Die Neue Mittelschule ist ein Erfolgsprojekt. Immer mehr Schulen wollen Neue Mittelschulen werden. Die bestehenden Standorte entwickeln sich glänzend. Die Schüler lernen ausgezeichnet. Die Lehrer sind motiviert. Die Eltern sind zufrieden.
- Im heurigen Schuljahr 2009/10 sind bereits 20.000 Kinder an 244 Neuen Mittelschulen in ganz Österreich.
- Für das kommende Schuljahr 2010/11 haben sich 143 zusätzliche Schulen für die Neue Mittelschule beworben. Viele weitere haben sich schon auf den Weg gemacht.
- An all diesen Schulen stehen Eltern, Schüler und Lehrer hinter dem Projekt. Sie wollen gemeinsam die bessere Schule für ihre Kinder.
ÖVP hält stur an 10 % Klausel fest
Aber: Um alle diese Schulen zu Neuen Mittelschulen zu machen, hätte die Bundes-ÖVP einer Gesetzesänderung zustimmen müssen. Momentan dürfen nur 10 Prozent aller Pflichtschulklassen in Österreich Neuen Mittelschulen sein, also maximal rund 320 Standorte. Gesetze müssen eingehalten werden.
Bildungsministerin Claudia Schmied hat daher im Interesse der Menschen an den betroffenen Standorten mehrmals die Anhebung dieser willkürlichen 10-Prozent-Grenze von der Bundes-ÖVP gefordert.

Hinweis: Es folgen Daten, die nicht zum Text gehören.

(** X5. When the connection is refused, [csv_to_db] prints the error and
    returns normally: after the [connect] call nothing is sent to the
    database, although the file has already been read for the types. *)
Theorem csv_to_db_connection_refused w names row rest path host port user db
    table_name drop_exists keep err :
  db_error w
    [Print ""; Print "Loading CSV"; Print "Collecting column names and types";
     GetPass "MariaDB password:"]
    (Connect host port user (typed w)) = Some err →
  csv_to_db w (names :: row :: rest) path host port user db table_name
            drop_exists keep []
  = (Done (),
     [Print ""; Print "Loading CSV"; Print "Collecting column names and types";
      GetPass "MariaDB password:"; Connect host port user (typed w);
      Print ("Error occurred while connecting MariaDB: " +:+ err)]).
Proof.
  intros Herr. unfold csv_to_db.
  unfold mbind, M_bind, print, getpass, get_db_connection, raise, mret, M_ret.
  cbn [next iter pending delivered app].
  rewrite predict_from. unfold iter. rewrite predict_cons. simpl.
  by rewrite Herr.
Qed.

Lemma csv_to_db_connection_refused_witness :
  csv_to_db (World "pw" (λ _ c, match c with
                                | Connect _ _ _ _ => Some "denied"
                                | _ => None
                                end))
            [["id"]; ["1"]; ["2"]] "t.csv" None 3306 None None None false false
            []
  = (Done (),
     [Print ""; Print "Loading CSV"; Print "Collecting column names and types";
      GetPass "MariaDB password:"; Connect None 3306 None "pw";
      Print "Error occurred while connecting MariaDB: denied"]).
Proof. by apply csv_to_db_connection_refused. Defined.

(** X6. The second reader goes on in the file where the prediction
    stopped, and one more row is skipped as if it were the header.  So,
    whatever the database does, the rows sent for insertion are, in
    order, an initial part of the data rows that follow the first
    [pulled data + 1]; once [commit] has been called they are all of
    those.  The prediction pulls at least one row, so the first two data
    rows are never inserted. *)
Theorem csv_to_db_rows_sent w names data path host port user db table_name
    drop_exists keep :
  sent (csv_to_db w (names :: data) path host port user db table_name
          drop_exists keep []).2
  `prefix_of` (row_data <$> drop (S (pulled data)) data)
  ∧ (committed (csv_to_db w (names :: data) path host port user db table_name
                  drop_exists keep []).2 = true →
     sent (csv_to_db w (names :: data) path host port user db table_name
             drop_exists keep []).2
     = row_data <$> drop (S (pulled data)) data)
  ∧ (data ≠ [] → 1 ≤ pulled data).
Proof.
  destruct (csv_to_db_sent w names data path host port user db table_name
              drop_exists keep) as (j & Hj & Hsent & Hcom).
  split_and!.
  - rewrite Hsent. rewrite fmap_take. apply prefix_take.
  - intros ->%Hcom. by rewrite Hsent, firstn_all.
  - intros Hne. by apply pulled_bounds.
Qed.

Lemma csv_to_db_rows_sent_witness :
  sent (csv_to_db (calm "pw")
          [["id"; "note"]; ["1"; ""]; ["2"; "hello"]; ["3"; "x"]; ["4"; "y"];
           ["5"; ""]]
          "notes.csv" (Some "localhost") 3306 (Some "me") (Some "db") None
          false false []).2
  = [[Some "5"; None]].
Proof.
  apply (proj1 (proj2 (csv_to_db_rows_sent (calm "pw") ["id"; "note"]
    [["1"; ""]; ["2"; "hello"]; ["3"; "x"]; ["4"; "y"]; ["5"; ""]]
    "notes.csv" (Some "localhost") 3306 (Some "me") (Some "db") None
    false false))).
  reflexivity.
Defined.

(** X7. When the first data row has no empty field and the second has as
    many fields, the prediction pulls exactly those two rows.  The loader
    then skips the third, so the first three data rows are never
    inserted: what is sent is an initial part of the rows from the fourth
    on, and all of them once [commit] has been called. *)
Theorem csv_to_db_skips_three_rows w names row row2 rest path host port user
    db table_name drop_exists keep :
  Forall (λ field : string, field ≠ "") row →
  length row2 = length row →
  pulled (row :: row2 :: rest) = 2
  ∧ sent (csv_to_db w (names :: row :: row2 :: rest) path host port user db
            table_name drop_exists keep []).2
    `prefix_of` (row_data <$> drop 1 rest)
  ∧ (committed (csv_to_db w (names :: row :: row2 :: rest) path host port
                  user db table_name drop_exists keep []).2 = true →
     sent (csv_to_db w (names :: row :: row2 :: rest) path host port user db
             table_name drop_exists keep []).2
     = row_data <$> drop 1 rest).
Proof.
  intros Hrow Hlen.
  destruct (csv_to_db_sent w names (row :: row2 :: rest) path host port user
              db table_name drop_exists keep) as (j & Hj & Hsent & Hcom).
  rewrite (pulled_two row row2 rest Hrow Hlen) in *. simpl in Hj, Hsent, Hcom.
  split_and!; [done| |].
  - rewrite Hsent. rewrite fmap_take. apply prefix_take.
  - intros ->%Hcom. by rewrite Hsent, firstn_all.
Qed.

Lemma csv_to_db_skips_three_rows_witness :
  pulled [["1"; "a"]; ["2"; "b"]; ["3"; "c"]; ["4"; "d"]] = 2
  ∧ sent (csv_to_db (calm "pw")
            [["id"; "tag"]; ["1"; "a"]; ["2"; "b"]; ["3"; "c"]; ["4"; "d"]]
            "t.csv" None 3306 None (Some "db") (Some "t") false false []).2
    `prefix_of` (row_data <$> drop 1 [["3"; "c"]; ["4"; "d"]])
  ∧ (committed (csv_to_db (calm "pw")
            [["id"; "tag"]; ["1"; "a"]; ["2"; "b"]; ["3"; "c"]; ["4"; "d"]]
            "t.csv" None 3306 None (Some "db") (Some "t") false false []).2
     = true →
     sent (csv_to_db (calm "pw")
            [["id"; "tag"]; ["1"; "a"]; ["2"; "b"]; ["3"; "c"]; ["4"; "d"]]
            "t.csv" None 3306 None (Some "db") (Some "t") false false []).2
     = row_data <$> drop 1 [["3"; "c"]; ["4"; "d"]]).
Proof.
  apply (csv_to_db_skips_three_rows (calm "pw") ["id"; "tag"] ["1"; "a"]
           ["2"; "b"] [["3"; "c"]; ["4"; "d"]]).
  - repeat constructor; discriminate.
  - reflexivity.
Defined.

(** X8. With rows of one length, a column without any non-empty value
    keeps the prediction reading to the end of the file.  Nothing is then
    left for the second reader: whatever the database does, no row is
    sent, [commit] is never called, and the function returns normally
    only when the connection was refused, before any statement. *)
Theorem csv_to_db_empty_column w names data n j path host port user db
    table_name drop_exists keep :
  uniform n data → j < n → first_nonempty j data = None →
  pulled data = length data
  ∧ sent (csv_to_db w (names :: data) path host port user db table_name
            drop_exists keep []).2 = []
  ∧ committed (csv_to_db w (names :: data) path host port user db table_name
                 drop_exists keep []).2 = false
  ∧ ((csv_to_db w (names :: data) path host port user db table_name
        drop_exists keep []).1 = Done () →
     executed (csv_to_db w (names :: data) path host port user db table_name
                 drop_exists keep []).2 = []).
Proof.
  intros Hu Hj Hnone. pose proof (pulled_all n data j Hu Hj Hnone) as Hall.
  destruct (csv_to_db_sent w names data path host port user db table_name
              drop_exists keep) as (k & Hk & Hsent & _).
  destruct (csv_to_db_exhausted w names data path host port user db table_name
              drop_exists keep) as [Hcom Hdone].
  { rewrite Hall. apply drop_all. }
  split_and!; [done| |done..].
  rewrite Hsent, Hall, drop_ge by lia. by rewrite take_nil.
Qed.

Lemma csv_to_db_empty_column_witness :
  pulled [["1"; ""]; ["2"; ""]; ["3"; ""]] = 3
  ∧ sent (csv_to_db (calm "pw") [["id"; "note"]; ["1"; ""]; ["2"; ""]; ["3"; ""]]
            "t.csv" None 3306 None (Some "db") (Some "t") false false []).2
    = []
  ∧ committed (csv_to_db (calm "pw")
                 [["id"; "note"]; ["1"; ""]; ["2"; ""]; ["3"; ""]]
                 "t.csv" None 3306 None (Some "db") (Some "t") false false
                 []).2 = false
  ∧ ((csv_to_db (calm "pw") [["id"; "note"]; ["1"; ""]; ["2"; ""]; ["3"; ""]]
        "t.csv" None 3306 None (Some "db") (Some "t") false false []).1
     = Done () →
     executed (csv_to_db (calm "pw")
                 [["id"; "note"]; ["1"; ""]; ["2"; ""]; ["3"; ""]]
                 "t.csv" None 3306 None (Some "db") (Some "t") false false
                 []).2 = []).
Proof.
  apply (csv_to_db_empty_column (calm "pw") ["id"; "note"]
           [["1"; ""]; ["2"; ""]; ["3"; ""]] 2 1).
  - repeat constructor.
  - lia.
  - reflexivity.
Defined.

(** X9. In a world where the database raises nothing, with a table name
    given or extracted from the path, and at least one row left after
    the prediction, the run is: the password prompt, [connect], the
    cursor, [CREATE DATABASE], [DROP TABLE] exactly when asked for and
    before [CREATE TABLE], one [INSERT] for each row left but the first,
    then [commit] and [close]. *)
Theorem csv_to_db_untroubled password names data column_types skipped rest
    path host port user db table_name name drop_exists keep :
  (predict_column_types (iter data)).1 = Return column_types →
  drop (pulled data) data = skipped :: rest →
  match table_name with
  | Some given => Done given
  | None => extract_file_name path
  end = Done name →
  csv_to_db (calm password) (names :: data) path host port user db table_name
            drop_exists keep []
  = (Done (),
     [Print ""; Print "Loading CSV";
      Print "Collecting column names and types";
      GetPass "MariaDB password:"; Connect host port user password;
      Print ("Connected to MariaDB as `" +:+ str user +:+ "`@`" +:+ str host
             +:+ "`");
      Cursor;
      Execute ("CREATE DATABASE IF NOT EXISTS " +:+ str db +:+ ";") None]
     ++ (if drop_exists
         then [Execute ("DROP TABLE IF EXISTS " +:+ (str db +:+ "." +:+ name)
                        +:+ ";") None]
         else [])
     ++ [Execute (table_creation (str db +:+ "." +:+ name) keep names
                                 column_types) None;
         Print ("Inserting CSV data into `" +:+ (str db +:+ "." +:+ name)
                +:+ "`")]
     ++ ((λ row, Execute (insertion (str db +:+ "." +:+ name) names)
                         (Some (row_data row))) <$> rest)
     ++ [Print ("Inserted " +:+ str_nat (length rest) +:+ " records");
         Commit; Close; Print "CSV exported to MariaDB"]).
Proof. apply csv_to_db_calm. Qed.

Lemma csv_to_db_untroubled_witness :
  (csv_to_db (calm "pw")
     [["id"; "tag"]; ["1"; "a"]; ["2"; "b"]; ["3"; "c"]; ["4"; "d"]]
     "data/my tags.csv" (Some "localhost") 3306 (Some "me") (Some "db") None
     true false []).1 = Done ().
Proof.
  rewrite (csv_to_db_untroubled "pw" ["id"; "tag"]
    [["1"; "a"]; ["2"; "b"]; ["3"; "c"]; ["4"; "d"]]
    [Some decimal; Some text] ["3"; "c"] [["4"; "d"]] "data/my tags.csv"
    (Some "localhost") 3306 (Some "me") (Some "db") None "my_tags" true
    false); reflexivity.
Defined.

Aber: Die Bundes-ÖVP hat bisher aus rein ideologischen Gründen die Anhebung der 10-Prozent-Grenze mit aller Vehemenz abgelehnt.
Die Bundes-ÖVP lässt engagierte Menschen im Stich
Die Enttäuschung in den Regionen und Städten darüber ist groß. Das Bildungsministerium konnte aufgrund des bestehenden Gesetzes und der Budgetvorgaben des Finanzministers nur 75 Neue Mittelschulen genehmigen. Insgesamt gibt es somit 319 Standorte in ganz Österreich ab dem Schuljahr 2010/11.
Undurchsichtiges Spiel bei Neuen Mittelschulen: Prüfung durch den Landesrechnungshof soll Klarheit bringen.
Völlig undurchsichtig und intransparent ist das Verfahren der Genehmigung von Neuen Mittelschulen. Welche Empfehlungen hat der Landesschulrat für OÖ nun tatsächlich abgegeben? Nach welchen objektiven Kriterien wurde ausgewählt? Warum legt der Landesschulrat seine Empfehlungen nicht offen? Gibt es etwas zu verbergen? Fragen über Fragen.
DirektorInnen, LehrerInnen, Eltern und SchülerInnen fordern Transparenz und Offenlegung der Entscheidungsgrundlagen. Immer wieder werden die gleichen Fragen gestellt:
- Warum wurden wir abgelehnt?
- Nach welchen Kriterien wurde entschieden?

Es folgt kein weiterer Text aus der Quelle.